Comment on Help configuring OPNsense VLANs? Tutorials I find seem to quickly become outdated.
derek@infosec.pub 1 week ago
I’m a bit late to the party. I was a network admin in another life and believe I can help out. I’ve skimmed existing conversations but not fully poured over them.
That said: I’d print the routing tables for the switches and firewall and review them. Considering firewall rules is sensible but it seems you’ve already done quite a bit of investigation there. It sounds like there is some vlan configuration missing. Like one of the switches doesn’t have the vlan interface defined or named in its vlan database.
Review the routing tables and confirm who owns each vlan and what those networks are aware of. Also toggle your logging options on so you can review them and test with more info than pass/fail.
It very well may be a OPNsense firewall knowledge thing but I’m not convinced. If you’re still working on this tomorrow I’d be happy to help root-cause the problem and fill in the gaps between RTFM and old YouTube videos. :)

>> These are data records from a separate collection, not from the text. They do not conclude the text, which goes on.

(** On an ascending slice of descriptors below [c_int::MAX], [apply_range]
    calls its function on exactly the ranges [gaps], in order, up to the first
    error; no addition overflows and no index is out of range. *)
Lemma apply_range_spec minfd keep s :
  0 <= minfd <= i32_MAX -> ascending keep ->
  Forall (fun x => is_i32 x /\ x < i32_MAX) keep ->
  apply_range minfd keep func s = run_ranges func (gaps minfd keep) s.
Proof.
  intros Hm Hs Hk.
  assert (Hi : Forall (fun x => is_i32 x) keep) by
    (eapply Forall_impl; [exact Hk|]; simpl; tauto).
  rewrite apply_range_parts by done.
  rewrite gaps_inner, run_ranges_app by done. apply try_then_ext; [done|]. intros s'. simpl.
  rewrite try_then_ret. destruct (Z.eqb_spec (last_start minfd keep) minfd) as [He|He].
  { by rewrite He. }
  rewrite i32_add_ok, lift_Done; [by rewrite Z.sub_add|].
  unfold last_start in *. destruct (last keep) as [x|] eqn:Hl; [|done].
  apply last_Some_elem_of in Hl. rewrite Forall_forall in Hk. specialize (Hk x Hl).
  destruct (x <? minfd); unfold i32_MIN, i32_MAX in *; lia.
Qed.
End ranges.

(** ** Single descriptors *)

Section system_spec.
Context `{C : Config} {K : Type} `{SK : Sys K} `{KV : KernelView K} {KS : KernelSpec K}.

(** The table after marking [fd] close-on-exec. *)
Definition marked (P : Z -> Prop) `{forall f, Decision (P f)} (m m' : gmap Z Z) : Prop :=
  forall f, m' !! f =
    if decide (P f) then (fun fl => Z.lor fl FD_CLOEXEC) <$> m !! f else m !! f.

Lemma wp_libc_close fd (Q : unit -> World K -> Prop) w :
  (forall k', fds k' = delete fd (fds (kern w)) -> frame (kern w) k' ->
     Q tt (mkWorld k' (statics w))) ->
  wp (libc_close fd) Q w.
Proof.
  intros HQ. unfold libc_close. apply wp_bind, wp_call. intros r k' Hk.
  destruct (close_spec _ _ _ _ Hk). apply wp_ret. auto.
Qed.

(** [is_fd_valid] tells whether the descriptor is open. *)
Lemma is_fd_valid_spec fd w :
  wp (is_fd_valid fd) (fun b w' =>
    (b = true <-> is_Some (fds (kern w) !! fd)) /\
    same_view (kern w) (kern w') /\ statics w' = statics w) w.
Proof.
  unfold is_fd_valid. apply wp_bind, wp_call. intros r k' Hk.
  destruct (getfd_spec _ _ _ _ Hk) as [-> Hv]. apply wp_ret. simpl.
  split_and!; [|done|done]. rewrite Z.leb_le.
  destruct (fds (kern w) !! fd) as [fl|] eqn:Hfd; simpl.
  - apply fds_wf in Hfd. split; [done|lia].
  - split; [lia|]. by intros [? ?].
Qed.
(** Asked in alike kernels, the system answers alike. *)
Definition answers {A} (same : K -> K -> Prop) (o : option Z) (f : K -> A * K)
    (o' : A -> option Z) : Prop :=
  forall k1 k2 a k1', alike same o k1 k2 -> f k1 = (a, k1') ->
  exists k2', f k2 = (a, k2') /\ alike same (o' a) k1' k2'.
End alike.

(** The stream that a result of [open] is. *)
Definition stream (r : Z) : option Z := if 0 <=? r then Some r else None.

Class Steady (K : Type) `{SK : Sys K} `{KV : KernelView K} := {
  same_system : K -> K -> Prop;
  st_equiv :: Equivalence same_system;
  st_env k1 k2 : same_system k1 k2 -> env k1 = env k2;
  (** No call makes it another system. *)
  st_errno_set e k : same_system k (errno_set e k);
  st_open_same path flags k : same_system k (sys_open path flags k).2;
  st_close_same fd k : same_system k (sys_close fd k).2;
  st_getfd_same fd k : same_system k (sys_fcntl_getfd fd k).2;
  st_maxfd_same k : same_system k (sys_fcntl_maxfd k).2;
  st_getdents_same c d len k : same_system k (sys_getdents c d len k).2;
  st_sysconf_same k : same_system k (sys_sysconf_open_max k).2;
  st_uname_same k : same_system k (sys_uname_release k).2;
  st_nfds_same k : same_system k (sys_sysctl_nfds k).2;
  st_getdtablecount_same k : same_system k (sys_getdtablecount k).2;
  st_stat_same path k : same_system k (sys_stat_dev path k).2;
  st_fstat_same fd k : same_system k (sys_fstat_dev fd k).2;
  (** Where the laws leave a choice, the system has made it. *)
  st_open path flags : answers same_system None (sys_open path flags) stream;
  st_getdents c d len :
    answers same_system (Some d) (sys_getdents c d len) (fun _ => Some d);
  st_nfds k1 k2 :
    alike same_system None k1 k2 -> (sys_sysctl_nfds k1).1 = (sys_sysctl_nfds k2).1;
  st_stat path k1 k2 :
    alike same_system None k1 k2 -> (sys_stat_dev path k1).1 = (sys_stat_dev path k2).1;
  st_fstat d k1 k2 :
    alike same_system (Some d) k1 k2 -> (sys_fstat_dev d k1).1 = (sys_fstat_dev d k2).1;
  st_maxfd k1 k2 :
    alike same_system None k1 k2 -> errno_get k1 = errno_get k2 ->
    (sys_fcntl_maxfd k1).1 = (sys_fcntl_maxfd k2).1 /\
    errno_get (sys_fcntl_maxfd k1).2 = errno_get (sys_fcntl_maxfd k2).2;
}.

(** ** Programs that ask a steady system *)

Section steady.
Context `{C : Config, !ConfigOk C} {K : Type} `{SK : Sys K} `{KV : KernelView K}
  {KS : KernelSpec K} {ST_ : Steady K}.
Local Abbreviation M := (ST (World K)).
Lemma dir_next_threads fuel it w c :
  has_dirfd target = true -> enough_fuel fuel -> threads_ok (kern w) ->
  mine (kern w) = dir_owned it -> dir_ok it (kern w) c ->
  wp (DirFdIter.next fuel it) (fun '(r, it') w' =>
    progress w w' /\ mine (kern w') = dir_owned it' /\
    match r with
    | Ok (Some fd) =>
        c <= fd < i32_MAX /\ (forall f, stay f -> c <= f -> fd <= f) /\
        fd ∈ seen (kern w') /\ dir_ok it' (kern w') (fd + 1) /\ fd ∉ mine (kern w')
    | Ok None => dirfd it' < 0 /\ forall f, stay f -> f < c
    | Err => True
    end) w.
Proof.
  intros Ht Hf Hok Hm [[Hd Hnone]|(es & p & Hi)]; unfold DirFdIter.next.
  { rewrite (proj2 (Z.ltb_lt _ _)) by done. apply wp_ret. by split_and!. }
  pose proof (mine_nonneg _ _ Hok (ts_mine _ _ _ _ _ Hi)) as Hd.
  rewrite (proj2 (Z.ltb_ge _ _)) by done.
  eapply wp_mono; [apply (next_loop_threads fuel it w c es p Ht Hok Hi); by eapply tstream_fuel|].
  intros [r it'] w' [Hp Hr]. split; [done|]. rewrite dir_owned_active in Hm by done.
  destruct r as [[fd|]|].
  - destruct Hr as (H1 & H2 & H3 & H4 & H5 & H6 & H7). rewrite (dir_owned_active it') by lia.
    split_and!; try done; [congruence|lia|lia|by right|].
    rewrite H4, Hm. by intros ->%elem_of_singleton.
  - destruct Hr as (H1 & H2 & H3). rewrite (dir_owned_closed it') by lia.
    split_and!; [|lia|done]. rewrite H2, Hm. apply difference_diag_L.
  - destruct Hr as (H1 & H2). rewrite (dir_owned_active it') by lia. split; [congruence|done].
Qed.

(** Dropping the iterator closes what it owns. *)
Lemma drop_iter_threads it w :
  threads_ok (kern w) -> mine (kern w) = dir_owned it ->
  wp (drop_iter it) (fun _ w' => progress w w' /\ mine (kern w') = ∅) w.
Proof.
  intros Hok Hm. unfold drop_iter, dir_owned in *. destruct (0 <=? dirfd it).
  - apply wp_close_threads; [done| |].
    { intros Hs. apply (to_sep _ Hok _ Hs). rewrite Hm. by apply elem_of_singleton. }
    intros w' Hp Hm'. split; [done|]. rewrite Hm', Hm. apply difference_diag_L.
  - apply wp_ret. by split.
Qed.
End directory.

(** ** The iterator *)

Section iterator.
Context `{C : Config, !ConfigOk C} {K : Type} `{SK : Sys K} `{KV : KernelView K}
  {KS : KernelSpec K} {R : Rely}.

I might not understand what you mean, but doing the best I can figure out, the output from the endpoint mini PC running ip route is:
192.168.10.0/24 dev enxc84d4422aa48 proto kernel scope link src 192.168.10.157 metric 100From the OPNsense firewall, the trace route looks like this (I would have expected to see the switches that it hops to in between, but I don’t see them here):
Image
I can’t find any option to print routing tables in my switches, both of them Netgear GS305E switches. I don’t see any mention of it in the manual either. I suspect that what you asked me to do was lost on me.
Jenseitsjens@lemmy.world 1 week ago
If that’s the only route then your issue starts there. If you want to reach anything other than the local network there needs to be a default route to the gateway.
The default route is sent along the dhcp lease so my suspicion is that the issue is in the dhcp server config.
So what do you think might be the problem with it that I might check? As far as I know, if I’ve been assigned an IP address, DHCP is working.
Jenseitsjens@lemmy.world 6 days ago
DHCP usually provides three things:
In the DHCP lease you for example get the IP 192.168.10.42/24. That IP is assigned to your interface which creates a implizit route like
192.168.10.0/24 dev netinterface. Now you know how to reach other hosts in your local network.In the same DHCP lease, you should also receive a default gateway - likely 192.168.10.1. this would add a route like
default via 192.168.10.1.Without the default route, packets for IPs other than your local network never leave your host because it doesn’t know where to send them to.
DNS servers are also provided, though before troubleshooting that, I would just ping addresses like 8.8.8.8 (google dns) for testing connectivity.